━━━━━ Data for this exercise ━━━━━
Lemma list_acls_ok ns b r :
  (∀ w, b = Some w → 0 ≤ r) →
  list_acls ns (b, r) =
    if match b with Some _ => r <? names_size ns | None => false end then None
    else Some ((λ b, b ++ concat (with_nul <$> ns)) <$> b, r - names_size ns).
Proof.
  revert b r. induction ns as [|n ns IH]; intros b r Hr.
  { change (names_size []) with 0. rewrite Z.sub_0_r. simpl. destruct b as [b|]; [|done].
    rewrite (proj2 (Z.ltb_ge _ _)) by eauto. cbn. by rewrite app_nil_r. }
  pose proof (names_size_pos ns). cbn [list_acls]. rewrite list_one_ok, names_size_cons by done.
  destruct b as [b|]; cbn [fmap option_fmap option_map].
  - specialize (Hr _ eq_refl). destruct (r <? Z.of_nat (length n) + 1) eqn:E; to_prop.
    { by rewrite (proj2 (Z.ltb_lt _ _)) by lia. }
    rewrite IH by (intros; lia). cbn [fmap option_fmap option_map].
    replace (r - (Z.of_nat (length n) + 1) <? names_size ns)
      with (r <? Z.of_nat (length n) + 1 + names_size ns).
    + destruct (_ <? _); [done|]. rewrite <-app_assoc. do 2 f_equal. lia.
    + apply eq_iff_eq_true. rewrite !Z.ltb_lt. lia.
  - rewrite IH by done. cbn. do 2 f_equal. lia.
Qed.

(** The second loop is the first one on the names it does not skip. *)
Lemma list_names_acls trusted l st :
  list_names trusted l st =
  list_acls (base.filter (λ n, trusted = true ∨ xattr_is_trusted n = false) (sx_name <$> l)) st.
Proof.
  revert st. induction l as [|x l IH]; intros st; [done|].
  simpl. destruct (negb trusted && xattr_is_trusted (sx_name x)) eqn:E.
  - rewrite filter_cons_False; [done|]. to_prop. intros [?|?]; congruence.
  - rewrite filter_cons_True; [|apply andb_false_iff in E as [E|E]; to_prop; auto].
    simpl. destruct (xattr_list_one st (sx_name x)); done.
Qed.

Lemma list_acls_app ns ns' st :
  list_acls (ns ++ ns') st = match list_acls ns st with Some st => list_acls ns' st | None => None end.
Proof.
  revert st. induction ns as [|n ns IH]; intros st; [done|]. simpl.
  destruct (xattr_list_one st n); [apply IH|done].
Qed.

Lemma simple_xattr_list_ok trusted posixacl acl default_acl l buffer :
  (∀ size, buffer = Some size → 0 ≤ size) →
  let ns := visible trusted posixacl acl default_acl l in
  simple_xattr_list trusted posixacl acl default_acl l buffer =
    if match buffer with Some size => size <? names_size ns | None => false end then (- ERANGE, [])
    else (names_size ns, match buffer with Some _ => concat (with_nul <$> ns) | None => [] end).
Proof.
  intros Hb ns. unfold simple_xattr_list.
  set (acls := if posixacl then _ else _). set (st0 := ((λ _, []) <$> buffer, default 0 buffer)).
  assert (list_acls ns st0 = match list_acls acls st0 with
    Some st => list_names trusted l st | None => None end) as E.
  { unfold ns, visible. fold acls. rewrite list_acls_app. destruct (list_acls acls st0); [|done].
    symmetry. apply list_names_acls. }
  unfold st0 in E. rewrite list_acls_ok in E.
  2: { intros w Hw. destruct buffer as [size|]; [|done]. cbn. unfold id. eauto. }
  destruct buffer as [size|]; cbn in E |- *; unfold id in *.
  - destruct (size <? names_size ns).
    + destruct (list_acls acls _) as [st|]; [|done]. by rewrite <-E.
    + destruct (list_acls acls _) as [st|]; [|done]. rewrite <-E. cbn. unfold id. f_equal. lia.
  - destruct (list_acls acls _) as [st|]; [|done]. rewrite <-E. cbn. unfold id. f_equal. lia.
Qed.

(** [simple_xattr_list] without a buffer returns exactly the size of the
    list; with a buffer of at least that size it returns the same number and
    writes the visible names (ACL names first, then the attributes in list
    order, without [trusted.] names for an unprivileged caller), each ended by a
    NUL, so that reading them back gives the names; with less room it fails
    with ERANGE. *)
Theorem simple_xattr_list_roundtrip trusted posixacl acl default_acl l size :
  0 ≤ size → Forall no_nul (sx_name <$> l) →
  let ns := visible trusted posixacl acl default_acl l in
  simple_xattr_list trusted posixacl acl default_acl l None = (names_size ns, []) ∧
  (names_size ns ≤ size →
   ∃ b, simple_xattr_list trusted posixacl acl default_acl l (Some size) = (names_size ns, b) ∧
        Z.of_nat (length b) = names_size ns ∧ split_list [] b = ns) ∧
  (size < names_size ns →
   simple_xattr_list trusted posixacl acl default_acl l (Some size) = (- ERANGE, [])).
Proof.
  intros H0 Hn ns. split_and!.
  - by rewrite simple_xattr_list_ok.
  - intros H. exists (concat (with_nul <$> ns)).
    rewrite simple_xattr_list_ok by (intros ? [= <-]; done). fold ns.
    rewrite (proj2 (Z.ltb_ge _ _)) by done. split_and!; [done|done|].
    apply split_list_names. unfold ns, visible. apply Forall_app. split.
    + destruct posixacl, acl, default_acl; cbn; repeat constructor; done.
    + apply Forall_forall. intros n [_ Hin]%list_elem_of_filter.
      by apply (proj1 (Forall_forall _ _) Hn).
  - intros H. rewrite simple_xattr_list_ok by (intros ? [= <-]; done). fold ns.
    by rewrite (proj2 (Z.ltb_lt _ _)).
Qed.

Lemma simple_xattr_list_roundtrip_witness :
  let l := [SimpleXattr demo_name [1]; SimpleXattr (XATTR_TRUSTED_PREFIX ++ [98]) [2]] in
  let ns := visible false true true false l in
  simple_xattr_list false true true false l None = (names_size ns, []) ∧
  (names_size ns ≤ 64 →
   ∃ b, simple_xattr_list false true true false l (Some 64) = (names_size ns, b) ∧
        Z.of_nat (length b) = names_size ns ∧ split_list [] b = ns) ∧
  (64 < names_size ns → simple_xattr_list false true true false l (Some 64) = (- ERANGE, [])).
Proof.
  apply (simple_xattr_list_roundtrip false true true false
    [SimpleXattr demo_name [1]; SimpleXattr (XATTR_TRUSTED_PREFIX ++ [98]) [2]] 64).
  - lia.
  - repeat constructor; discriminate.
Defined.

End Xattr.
━━━━━
Task details> Would you copy each line of the data exactly as it appears above?

Completed task>
Lemma list_acls_ok ns b r :
  (∀ w, b = Some w → 0 ≤ r) →
  list_acls ns (b, r) =
    if match b with Some _ => r <? names_size ns | None => false end then None
    else Some ((λ b, b ++ concat (with_nul <$> ns)) <$> b, r - names_size ns).
Proof.
  revert b r. induction ns as [|n ns IH]; intros b r Hr.
  { change (names_size []) with 0. rewrite Z.sub_0_r. simpl. destruct b as [b|]; [|done].
    rewrite (proj2 (Z.ltb_ge _ _)) by eauto. cbn. by rewrite app_nil_r. }
  pose proof (names_size_pos ns). cbn [list_acls]. rewrite list_one_ok, names_size_cons by done.
  destruct b as [b|]; cbn [fmap option_fmap option_map].
  - specialize (Hr _ eq_refl). destruct (r <? Z.of_nat (length n) + 1) eqn:E; to_prop.
    { by rewrite (proj2 (Z.ltb_lt _ _)) by lia. }
    rewrite IH by (intros; lia). cbn [fmap option_fmap option_map].
    replace (r - (Z.of_nat (length n) + 1) <? names_size ns)
      with (r <? Z.of_nat (length n) + 1 + names_size ns).
    + destruct (_ <? _); [done|]. rewrite <-app_assoc. do 2 f_equal. lia.
    + apply eq_iff_eq_true. rewrite !Z.ltb_lt. lia.
  - rewrite IH by done. cbn. do 2 f_equal. lia.
Qed.

(** The second loop is the first one on the names it does not skip. *)
Lemma list_names_acls trusted l st :
  list_names trusted l st =
  list_acls (base.filter (λ n, trusted = true ∨ xattr_is_trusted n = false) (sx_name <$> l)) st.
Proof.
  revert st. induction l as [|x l IH]; intros st; [done|].
  simpl. destruct (negb trusted && xattr_is_trusted (sx_name x)) eqn:E.
  - rewrite filter_cons_False; [done|]. to_prop. intros [?|?]; congruence.
  - rewrite filter_cons_True; [|apply andb_false_iff in E as [E|E]; to_prop; auto].
    simpl. destruct (xattr_list_one st (sx_name x)); done.
Qed.

Lemma list_acls_app ns ns' st :
  list_acls (ns ++ ns') st = match list_acls ns st with Some st => list_acls ns' st | None => None end.
Proof.
  revert st. induction ns as [|n ns IH]; intros st; [done|]. simpl.
  destruct (xattr_list_one st n); [apply IH|done].
Qed.

Lemma simple_xattr_list_ok trusted posixacl acl default_acl l buffer :
  (∀ size, buffer = Some size → 0 ≤ size) →
  let ns := visible trusted posixacl acl default_acl l in
  simple_xattr_list trusted posixacl acl default_acl l buffer =
    if match buffer with Some size => size <? names_size ns | None => false end then (- ERANGE, [])
    else (names_size ns, match buffer with Some _ => concat (with_nul <$> ns) | None => [] end).
Proof.
  intros Hb ns. unfold simple_xattr_list.
  set (acls := if posixacl then _ else _). set (st0 := ((λ _, []) <$> buffer, default 0 buffer)).
  assert (list_acls ns st0 = match list_acls acls st0 with
    Some st => list_names trusted l st | None => None end) as E.
  { unfold ns, visible. fold acls. rewrite list_acls_app. destruct (list_acls acls st0); [|done].
    symmetry. apply list_names_acls. }
  unfold st0 in E. rewrite list_acls_ok in E.
  2: { intros w Hw. destruct buffer as [size|]; [|done]. cbn. unfold id. eauto. }
  destruct buffer as [size|]; cbn in E |- *; unfold id in *.
  - destruct (size <? names_size ns).
    + destruct (list_acls acls _) as [st|]; [|done]. by rewrite <-E.
    + destruct (list_acls acls _) as [st|]; [|done]. rewrite <-E. cbn. unfold id. f_equal. lia.
  - destruct (list_acls acls _) as [st|]; [|done]. rewrite <-E. cbn. unfold id. f_equal. lia.
Qed.

(** [simple_xattr_list] without a buffer returns exactly the size of the
    list; with a buffer of at least that size it returns the same number and
    writes the visible names (ACL names first, then the attributes in list
    order, without [trusted.] names for an unprivileged caller), each ended by a
    NUL, so that reading them back gives the names; with less room it fails
    with ERANGE. *)
Theorem simple_xattr_list_roundtrip trusted posixacl acl default_acl l size :
  0 ≤ size → Forall no_nul (sx_name <$> l) →
  let ns := visible trusted posixacl acl default_acl l in
  simple_xattr_list trusted posixacl acl default_acl l None = (names_size ns, []) ∧
  (names_size ns ≤ size →
   ∃ b, simple_xattr_list trusted posixacl acl default_acl l (Some size) = (names_size ns, b) ∧
        Z.of_nat (length b) = names_size ns ∧ split_list [] b = ns) ∧
  (size < names_size ns →
   simple_xattr_list trusted posixacl acl default_acl l (Some size) = (- ERANGE, [])).
Proof.
  intros H0 Hn ns. split_and!.
  - by rewrite simple_xattr_list_ok.
  - intros H. exists (concat (with_nul <$> ns)).
    rewrite simple_xattr_list_ok by (intros ? [= <-]; done). fold ns.
    rewrite (proj2 (Z.ltb_ge _ _)) by done. split_and!; [done|done|].
    apply split_list_names. unfold ns, visible. apply Forall_app. split.
    + destruct posixacl, acl, default_acl; cbn; repeat constructor; done.
    + apply Forall_forall. intros n [_ Hin]%list_elem_of_filter.
      by apply (proj1 (Forall_forall _ _) Hn).
  - intros H. rewrite simple_xattr_list_ok by (intros ? [= <-]; done). fold ns.
    by rewrite (proj2 (Z.ltb_lt _ _)).
Qed.

Lemma simple_xattr_list_roundtrip_witness :
  let l := [SimpleXattr demo_name [1]; SimpleXattr (XATTR_TRUSTED_PREFIX ++ [98]) [2]] in
  let ns := visible false true true false l in
  simple_xattr_list false true true false l None = (names_size ns, []) ∧
  (names_size ns ≤ 64 →
   ∃ b, simple_xattr_list false true true false l (Some 64) = (names_size ns, b) ∧
        Z.of_nat (length b) = names_size ns ∧ split_list [] b = ns) ∧
  (64 < names_size ns → simple_xattr_list false true true false l (Some 64) = (- ERANGE, [])).
Proof.
  apply (simple_xattr_list_roundtrip false true true false
    [SimpleXattr demo_name [1]; SimpleXattr (XATTR_TRUSTED_PREFIX ++ [98]) [2]] 64).
  - lia.
  - repeat constructor; discriminate.
Defined.

End Xattr.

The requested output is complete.